Dopo le dimissioni di Lo Monaco il presidente Sciotto in un video chiarisce la situazione in casa Acr Messina: dalle spese sostenute, alle offerte ricevute e infine rivolge un appello a tutti per salvare la categoria

MESSINA – All’indomani delle dimissioni di Lo Monaco, che il presidente dell’Acr Messina Sciotto accetta, ringraziando il consulente per il suo contributo, arriva la richiesta di aiuto rivolta a imprenditori, istituzioni e tifosi affinché il Messina si salvi e mantenga la categoria conquistata lo scorso anno.

Il presidente Pietro Sciotto ammette per la prima volta pubblicamente che a fine stagione potrebbe cedere la società, ma di certo vorrebbe farlo lasciando il Messina tra i professionisti: “Con tanti sacrifici siamo arrivati in C e non vorrei uscire con una retrocessione”.

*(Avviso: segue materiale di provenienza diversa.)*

(** One minute: what is logged is the rate of what was counted before the log. *)
Lemma minute_ok tr w :
  counted w → m_tmr_at (lv w) <= mn_at tr →
  ∃ w', minute (R := R) tr w = Ok (Some (rate (u64 (total (mn_rx tr))), rate (u64 (total (mn_tx tr))))) w' ∧
    counted w' ∧ m_tmr_at (lv w') = mn_at tr + 60.
Proof.
  intros (Hrx & Htx & Hn) Hnow. unfold minute.
  destruct (count_both_ok (mn_rx tr) (mn_tx tr) w) as (g1 & Hr1 & Hx1 & Ht1). rewrite (bind_ok _ _ _ _ _ Hr1).
  set (w1 := fset g1 w). assert (Hv1 : lv w1 = lv w) by apply (fget_fset_sep (Separate := SVP)).
  set (w2 := fset (lv_set_waits Nat.pred (lv w)) w1).
  assert (Hv2 : lv w2 = lv_set_waits Nat.pred (lv w)) by apply fget_fset.
  assert (Hp2 : pg w2 = g1).
  { unfold w2, pg. rewrite (fget_fset_sep' (Separate := SVP)). apply fget_fset. }
  destruct (count_both_ok (mn_rx_in tr) (mn_tx_in tr) w2) as (g2 & Hr2 & _).
  unfold complete_tmr. rewrite bind_fread. fold (lv w1). rewrite Hv1, Hn, bind_fmodify. fold (lv w1). rewrite Hv1.
  fold w2. rewrite (bind_ok _ _ _ _ _ (cbTmr_ok _ g2 (mn_at tr) w2 Hr2)), Hp2, Hv2.
  cbn [m_tmr_at m_prevRx m_prevTx lv_set_waits].
  destruct (Z.leb_spec (m_tmr_at (lv w)) (mn_at tr)); [|lia]. eexists. split; [|split].
  - unfold mret, M_ret. rewrite (u64_sub _ _ (total (mn_rx tr))), (u64_sub _ _ (total (mn_tx tr))); [done|..].
    + by rewrite Ht1, Htx.
    + by rewrite Hx1, Hrx.
  - unfold counted, lv, pg. rewrite fget_fset, (fget_fset_sep' (Separate := SVP)), fget_fset.
    unfold lv in Hn. cbn. by rewrite Hn.
  - unfold lv. by rewrite fget_fset.
Qed.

In un video messaggio il presidente tocca poi gli argomenti delle spese da affrontare da parte della società, chiarisce riguardo alcuni punti dirimenti sulla separazione con Lo Monaco e accenna alle due offerte che erano giunte per cedere la società immediatamente.

Dimissioni di Lo Monaco

Accettando le dimissioni di Lo Monaco si chiude definitivamente la querelle tra l’ex presidente del Messina e il presidente attuale. Sciotto ringrazia il consulente per il suo contributo, ma senza voler polemizzare aggiunge come lui sia abituato a fare i bilanci nelle società e a farli rispettare. Lo Monaco aveva lamentato di impossibilità a garantire impegno minimo e al fatto che gli impegni presi fossero stati disattesi.

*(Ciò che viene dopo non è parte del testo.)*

(* ===== verification/WorldServer.v ===== *)
(** * The world server (server/WorldServer.h, WorldServer.cpp, main.cpp)

    What is left of the older server program: a [TcpServer] that is constructed
    and never started.  [start] and the three callbacks are empty or commented
    out, and so is everything [main] did with it. *)
From S2P Require Import Prelude Config Msg Session TcpSession IoServicePool TcpServer ServerProps Programs.

(** [m_ios] is a service of the server's pool; the two maps are never touched. *)
Record WorldServer := mkWorldServer { m_server : TcpServer; m_ios_ : nat }.

(** [WorldServer(const string name, const ServerConfig& config)] *)
Definition WorldServer_new (name : string) (config : ServerConfig) : cres WorldServer :=
  v ← TcpServer_new name config;
  '(k, pool) ← getIoService (sv_ioServicePool v);
  Val (mkWorldServer (sv_set_pool (λ _, pool) v) k).

(** [void start()] *)
Definition WorldServer_start (ws : WorldServer) : WorldServer := ws.

(** [void stop(const error_code& error, int sigNum)] *)
Definition WorldServer_stop (ws : WorldServer) : WorldServer :=
  mkWorldServer
    (sv_set_pool (λ pl, mkPool (alter ios_stop (m_ios_ ws) (m_ios pl)) (m_next pl)) (m_server ws)) (m_ios_ ws).

(** [openedHandler], [closedHandler], [messageHandler] and [onMessage] *)
Definition world_callback (ws : WorldServer) : WorldServer := ws.

(** [Character getCharacter(const int id)]: it has no [return]. *)
Definition world_getCharacter {A} (ws : WorldServer) (id : Z) : cres A := Bad UB_no_return.

(** [int main(int argc, char* argv[])] with the characters typed so far: it
    waits for one. *)
Definition world_main (options : option server_options) (typed : list Z) : main_status :=
  match options with
  | None => Main_ended (Main_returned 0)
  | Some o =>
      if so_help o then Main_ended (Main_returned 0)
      else if so_version o then Main_ended (Main_returned 0)
      else match typed with [] => Main_reading | _ :: _ => Main_ended (Main_returned 0) end
  end.

(** What can be called on it. *)
Inductive world_call := W_start | W_callback | W_stop.
#[export] Instance world_call_eq_dec : EqDecision world_call.
Proof. solve_decision. Defined.
Definition world_run (ws : WorldServer) (c : world_call) : WorldServer :=
  match c with
  | W_start => WorldServer_start ws
  | W_callback => world_callback ws
  | W_stop => WorldServer_stop ws
  end.

(** Only the first service is ever touched. *)
Lemma world_runs cs ws s0 ios :
  m_ios_ ws = O → m_ios (sv_ioServicePool (m_server ws)) = s0 :: ios →
  let ws' := foldl world_run ws cs in
  sv_state (m_server ws') = sv_state (m_server ws) ∧ sv_acceptor (m_server ws') = sv_acceptor (m_server ws) ∧
  sv_sessions (m_server ws') = sv_sessions (m_server ws) ∧
  ios_stopped <$> m_ios (sv_ioServicePool (m_server ws')) =
    (ios_stopped s0 || bool_decide (W_stop ∈ cs)) :: (ios_stopped <$> ios).
Proof.
  revert ws s0. induction cs as [|c cs IH]; intros ws s0 Hk Hios; cbn.
  { rewrite Hios. by rewrite orb_false_r. }
  assert (Hc : bool_decide (W_stop ∈ c :: cs) = bool_decide (c = W_stop) || bool_decide (W_stop ∈ cs)).
  { rewrite <- bool_decide_or. apply bool_decide_ext. rewrite elem_of_cons. naive_solver. }
  rewrite Hc. destruct c; cbn [world_run]; [by apply IH..|].
  destruct (IH (WorldServer_stop ws) (ios_stop s0)) as (H1 & H2 & H3 & H4); [done|cbn; by rewrite Hk, Hios|].
  rewrite H1, H2, H3, H4. cbn. by rewrite orb_true_r.
Qed.

(** ** Properties *)

(** a world server does not serve.  It is constructed for every session limit
    an [int] counts and every positive thread count; however often it is
    started, called back and stopped, in any order, its server has never
    listened: it is in its first state, without acceptor or session, and of
    the services of its pool a [stop] stops the first and never the others. *)
Theorem world_server_idle name config (cs : list world_call) :
  0 <= sc_maxSession config < 2 ^ 31 → 0 < sc_threadCount config →
  ∃ ws, WorldServer_new name config = Val ws ∧
    let v := m_server (foldl world_run ws cs) in
    sv_state v = Server_Ready ∧ sv_acceptor v = None ∧ sv_sessions v = ∅ ∧
    ios_stopped <$> m_ios (sv_ioServicePool v) =
      bool_decide (W_stop ∈ cs) :: replicate (Z.to_nat (sc_threadCount config) - 1) false.
Proof.
  intros Hm Ht.
  destruct (getIoService_ok 0 (IoServicePool_new (sc_threadCount config))) as (pool & Hg & Hios & _).
  { unfold next_is. rewrite m_next_new, m_ios_new, length_replicate. split; [lia|by left]. }
  eexists. unfold WorldServer_new. rewrite TcpServer_new_ok by done. cbn [mbind cres_bind sv_ioServicePool].
  rewrite Hg. split; [reflexivity|]. cbn zeta. rewrite m_ios_new in Hios.
  destruct (Z.to_nat (sc_threadCount config)) as [|n] eqn:En; [lia|].
  match goal with |- context [foldl world_run ?ws cs] =>
    destruct (world_runs cs ws _ _ eq_refl Hios) as (H1 & H2 & H3 & H4) end.
  rewrite H1, H2, H3, H4. cbn. by rewrite fmap_replicate, Nat.sub_0_r.
Qed.

Lemma world_server_idle_witness :
  ∃ ws, WorldServer_new "world" (mkServerConfig 2 4 false 8 1024) = Val ws ∧
    sv_acceptor (m_server (foldl world_run ws [W_start; W_stop])) = None ∧
    ios_stopped <$> m_ios (sv_ioServicePool (m_server (foldl world_run ws [W_start; W_stop]))) = [true; false].
Proof.
  destruct (world_server_idle "world" (mkServerConfig 2 4 false 8 1024) [W_start; W_stop]) as (ws & Hn & _ & Ha & _ & Hi).
  - vm_compute. split; congruence.
  - vm_compute. reflexivity.
  - exists ws. split; [exact Hn|]. split; [exact Ha|exact Hi].
Defined.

Dal canto suo Sciotto replica che nessun accordo è stato disatteso e che l’unico impegno disatteso è quanto scritto nel bilancio prospettato da Lo Monaco e che non rispecchiava la situazione attuale.

I costi dell’Acr Messina

Un campionato costato 3 milioni, 3.200.000 € per la precisione, tra iscrizione rosa ingaggi e quant’altro. A questi si aggiungono per ogni partita “3mila euro da dare al Comune di Messina per giocare al San Filippo, 500€ ai Vigili del Fuoco e 1500€ per gli steward” fa un rapido conto Sciotto.

In un campionato che non vede entrate per la società. Inoltre il presidente nell’occasione torna a chiedere alle istituzioni un campo dove allenarsi, il San Filippo, il Celeste non è in condizioni e la squadra recentemente si sta allenando allo Scirea di Santa Lucia del Mela.

Appello ad “amici e nemici”

Il presidente ammette che a fine stagione potrebbe lasciare la società ma nel frattempo per il bene del Messina chiede a tutti di dare il proprio contributo. Agli imprenditori affinché diventino sponsor della squadra, alle istituzioni affinché la sostengano ad iniziare dalla questione campo, fino ai tifosi perché, dice Sciotto, “anche se vi sto antipatico, voglio il bene del Messina e l’importante è salvare la categoria”.

Le offerte ricevute

Il presidente Sciotto infine fa luce su due offerte che erano giunte alla società. La prima da Londra da parte di un gruppo vicino a Lo Monaco intendeva acquistare il Messina ad 1€ facendosi carico di attività e passività. Sciotto ha fatto presente che c’era di mezzo anche la fidejussione e delle spese da fare da aggiungere, ma dall’altra parte questa cosa non è stata ben accetta.

L’altra offerta, arrivata allo studio Delia, da un gruppo sardo intendeva investire subito 200mila € e poi ad aprile altri 300mila €, secondo il presidente Sciotto però queste sono cifre troppo basse per fare una serie C.